The World Health Organization (WHO) on Monday admitted it responded “too slow” in its handling of the 2014 Ebola outbreak in West Africa.
The Director-General of WHO, Dr Margaret Chan, at the 70th World Health Assembly in Geneva, also regretted that the virus had recently re-emerged near the border of the Democratic Republic of the Congo and the Central African Republic.
The outbreak, which led to the death of hundreds of people in the West African countries, happened on Ms. Chan’s watch.
The outgoing chief of the global health body, admitted fault and said: “I am personally accountable”.
“WHO was too slow to recognize that the virus, during its first appearance in West Africa, would behave very differently than during past outbreaks in central Africa, where the virus was rare but familiar and containment measures were well-rehearsed,” Ms. Chan said.
The outgoing WHO chief, however, said the organization made “quick course corrections” to bring three outbreaks under control and helped create the first Ebola vaccine.
The year’s World Health Assembly, which includes 194 countries, would discuss what has been learned from that outbreak, as well as from WHO’s handling of Zika and other diseases.
Experts would also provide an update on how Angola responded to last year’s Yellow Fever outbreak, which exhausted the global vaccine stockpile several times.
The current cholera epidemic in war-torn Yemen is also on the agenda; only days ago, WHO described it as “unprecedented”.
Polio is still causing misery and paralysis in three countries where it is endemic: Afghanistan, Pakistan and Nigeria.
Therefore, delegates would continue to push for the complete eradication of the wild poliovirus, for which there is no cure, only prevention.
Refuting what she called “frequent criticism” that WHO has lost its relevance, Ms. Chan pointed to a recently issued report tracking how public health has evolved during her 10-year administration.
The outgoing chief of the UN health agency, however, highlighted the relevance of WHO and offered its decision-making body parting advice that included protecting scientific evidence, pushing for innovation and thinking of people in every decision that is taken.
As an example, she noted that while it took nearly a decade to lower the prices of antiretroviral treatments for HIV, thanks to teamwork and collaboration, the prices for new drugs to cure hepatitis C fell within two years.
“This is the culture of evidence-based learning that improves efficiency, gives health efforts their remarkable resilience, and keeps us irrepressibly optimistic.
“We falter sometimes, but we never give up,” Ms. Chan said.
WHO’s relevance was “most dramatically demonstrated” during last month’s global partnership meeting on neglected tropical diseases, she said.
According to her, participants celebrated a decade of “record-breaking progress” to eliminate the diseases.

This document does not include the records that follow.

Lemma requests_fmap_SendReq {A} (f : A -> RpcReq) (l : list A) :
  requests ((fun a => SendReq (TxRawRow := TxRawRow) (f a)) <$> l) = f <$> l.
Proof. induction l as [|a l IH]; simpl; [done|by f_equal]. Qed.

Lemma ranges_fmap_SendReq {A} (f : A -> RpcReq) (l : list A) :
  ranges ((fun a => SendReq (TxRawRow := TxRawRow) (f a)) <$> l) = [].
Proof. induction l as [|a l IH]; simpl; done. Qed.

Lemma others_fmap_SendReq {A} (f : A -> RpcReq) (l : list A) :
  emitted ((fun a => SendReq (TxRawRow := TxRawRow) (f a)) <$> l) = []
  /\ inserted ((fun a => SendReq (TxRawRow := TxRawRow) (f a)) <$> l) = []
  /\ heights ((fun a => SendReq (TxRawRow := TxRawRow) (f a)) <$> l) = [].
Proof. induction l as [|a l IH]; simpl; done. Qed.

(** The requests and the ranges of a call of the Balance Aggregator. *)
Lemma updateTotalBalance_trace k s :
  requests (effects (updateTotalBalance k s).1)
  = requests (effects s) ++ (ReqGetAddressInfo <$> watchAddrs s)
  /\ ranges (effects (updateTotalBalance k s).1) = ranges (effects s).
Proof.
  unfold updateTotalBalance. cbn [fst].
  destruct (foldl_effect_frame (fun addr => SendReq (ReqGetAddressInfo addr))
              (watchAddrs s) s) as (_ & _ & ->).
  rewrite requests_app, ranges_app.
  by rewrite requests_fmap_SendReq, ranges_fmap_SendReq, app_nil_r.
Qed.

(** X11: when the chain is ahead of the local height, the cycle asks for
    one range, from the height after the local one, which does not wrap
    around, up to the chain's height; when it is not, it asks for no range
    and goes on with the balances. *)
Theorem range_from_next_height chainHeight s :
  0 <= currentHeight s -> chainHeight < Long.modulus ->
  (currentHeight s < chainHeight ->
     exists s',
       performFullSync_properties (ResGetProperties chainHeight) s
       = (s', Await (AwaitBlockRange [] (clock s)))
       /\ ranges (effects s')
          = ranges (effects s) ++ [(currentHeight s + 1, chainHeight)]
       /\ requests (effects s') = requests (effects s))
  /\ (chainHeight <= currentHeight s ->
     exists s',
       performFullSync_properties (ResGetProperties chainHeight) s
       = (s', Await (AwaitAllAddressInfo (FullSync [])))
       /\ ranges (effects s') = ranges (effects s)
       /\ requests (effects s')
          = requests (effects s) ++ (ReqGetAddressInfo <$> watchAddrs s)).
Proof.
  intros H0 Hmax. unfold performFullSync_properties, Long.lt. split; intros Hlt.
  - rewrite (proj2 (Z.ltb_lt _ _)) by done.
    eexists. split; [reflexivity|]. simpl.
    rewrite ranges_app, requests_app. simpl. rewrite app_nil_r.
    split; [|done]. unfold Long.add. by rewrite Z.mod_small by lia.
  - rewrite (proj2 (Z.ltb_ge _ _)) by done.
    destruct (updateTotalBalance_trace (FullSync []) s) as [Hreq Hrng].
    exists (updateTotalBalance (FullSync []) s).1. by split.
Qed.





Lemma run_cons e es sys : run (e :: es) sys = step e sys ≫= run es.
Proof. reflexivity. Qed.

Lemma step_open sys :
  step ClientOpen sys = Some (spawn (activations sys) (startSync (state sys))).
Proof. reflexivity. Qed.

Lemma step_settled sys i c pc r :
  activations sys !! i = Some pc -> resume pc c (state sys) = Some r ->
  step (Settled i c) sys = Some (settle (activations sys) i r).
Proof. intros Hi Hr. simpl. rewrite Hi. simpl. by rewrite Hr. Qed.

Lemma startSync_connecting s :
  fullSyncInProgress s = false -> syncStatus s = Connecting ->
  exists s1,
    startSync s = (s1, Await AwaitSubscribe)
    /\ requests (effects s1) = requests (effects s) ++ [ReqSubscribe]
    /\ fullSyncInProgress s1 = true
    /\ watchAddrs s1 = watchAddrs s.
Proof.
  unfold startSync. intros -> Hst. simpl.
  destruct (fullSyncRetryTimer s) eqn:E; simpl; rewrite Hst;
    (eexists; split; [reflexivity|]); simpl;
    rewrite !requests_app; simpl; by rewrite ?app_nil_r.
Qed.

(** X14: a subscription or a block filter the node refuses is logged, and
    the cycle goes on with the chain properties. *)
Theorem failed_subscription_does_not_stop_cycle sys e :
  fullSyncInProgress (state sys) = false ->
  syncStatus (state sys) = Connecting ->
  (exists sys',
     run [ClientOpen; Settled (length (activations sys)) (Rejected e)] sys
     = Some sys'
     /\ activations sys' = activations sys ++ [AwaitGetProperties]
     /\ requests (effects (state sys'))
        = requests (effects (state sys)) ++ [ReqSubscribe; ReqGetProperties]
     /\ fullSyncInProgress (state sys') = true)
  /\ (forall res, exists sys',
        run [ClientOpen;
             Settled (length (activations sys)) (Fulfilled (VRes res));
             Settled (length (activations sys)) (Rejected e)] sys
        = Some sys'
        /\ activations sys' = activations sys ++ [AwaitGetProperties]
        /\ requests (effects (state sys'))
           = requests (effects (state sys))
             ++ [ReqSubscribe; ReqSetBlockFilter (watchAddrs (state sys));
                 ReqGetProperties]
        /\ fullSyncInProgress (state sys') = true).
Proof.
  intros Hfl Hst.
  assert (Hl : forall pc : Pc (TxRawRow := TxRawRow),
             (activations sys ++ [pc]) !! length (activations sys) = Some pc)
    by (intros pc; by rewrite lookup_app_r, Nat.sub_diag).
  assert (Hins : forall pc pc' : Pc (TxRawRow := TxRawRow),
             <[length (activations sys) := pc']> (activations sys ++ [pc])
             = activations sys ++ [pc'])
    by (intros pc pc'; by rewrite insert_app_r_alt, Nat.sub_diag).
  destruct (startSync_connecting _ Hfl Hst) as (s1 & Hs1 & Hreq & Hfl1 & Hw1).
  split; [|intros res].
  - rewrite run_cons, step_open, Hs1. cbn [spawn mbind option_bind].
    rewrite run_cons.
    erewrite step_settled by (cbn [activations state]; first [apply Hl|reflexivity]).
    cbn [mbind option_bind run activations state].
    unfold startSync_catch, performFullSync. cbn [settle]. rewrite Hins.
    eexists. split; [reflexivity|]. simpl.
    rewrite !requests_app, Hreq. simpl. rewrite !app_nil_r, <- app_assoc.
    by rewrite Hfl1.
  - rewrite run_cons, step_open, Hs1. cbn [spawn mbind option_bind].
    rewrite run_cons.
    erewrite step_settled by (cbn [activations state]; first [apply Hl|reflexivity]).
    cbn [mbind option_bind activations state].
    unfold startSync_subscribed. cbn [settle]. rewrite Hins.
    rewrite run_cons.
    erewrite step_settled by (cbn [activations state]; first [apply Hl|reflexivity]).
    cbn [mbind option_bind run activations state].
    unfold startSync_catch, performFullSync. cbn [settle]. rewrite Hins.
    eexists. split; [reflexivity|]. simpl.
    rewrite !requests_app, Hreq, Hw1. simpl. rewrite !app_nil_r, <- !app_assoc.
    by rewrite Hfl1.
Qed.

“The fact that, in 2015, nearly one billion people received free treatments that protect them from diseases that blind, maim, deform, and debilitate has little impact on the world’s geopolitical situation.
“The people being protected are among the poorest in the world,” Chan said, adding that this was “a success story that the world was hungry to hear”.
In addition to tackling these health threats and many more, the World Health Assembly would choose Ms. Chan’s successor.
The three candidates hoping to step into her shoes after the vote on Tuesday afternoon are Tedros Ghebreyesus from Ethiopia, David Nabarro from the UK, and Sania Nishtar from Pakistan.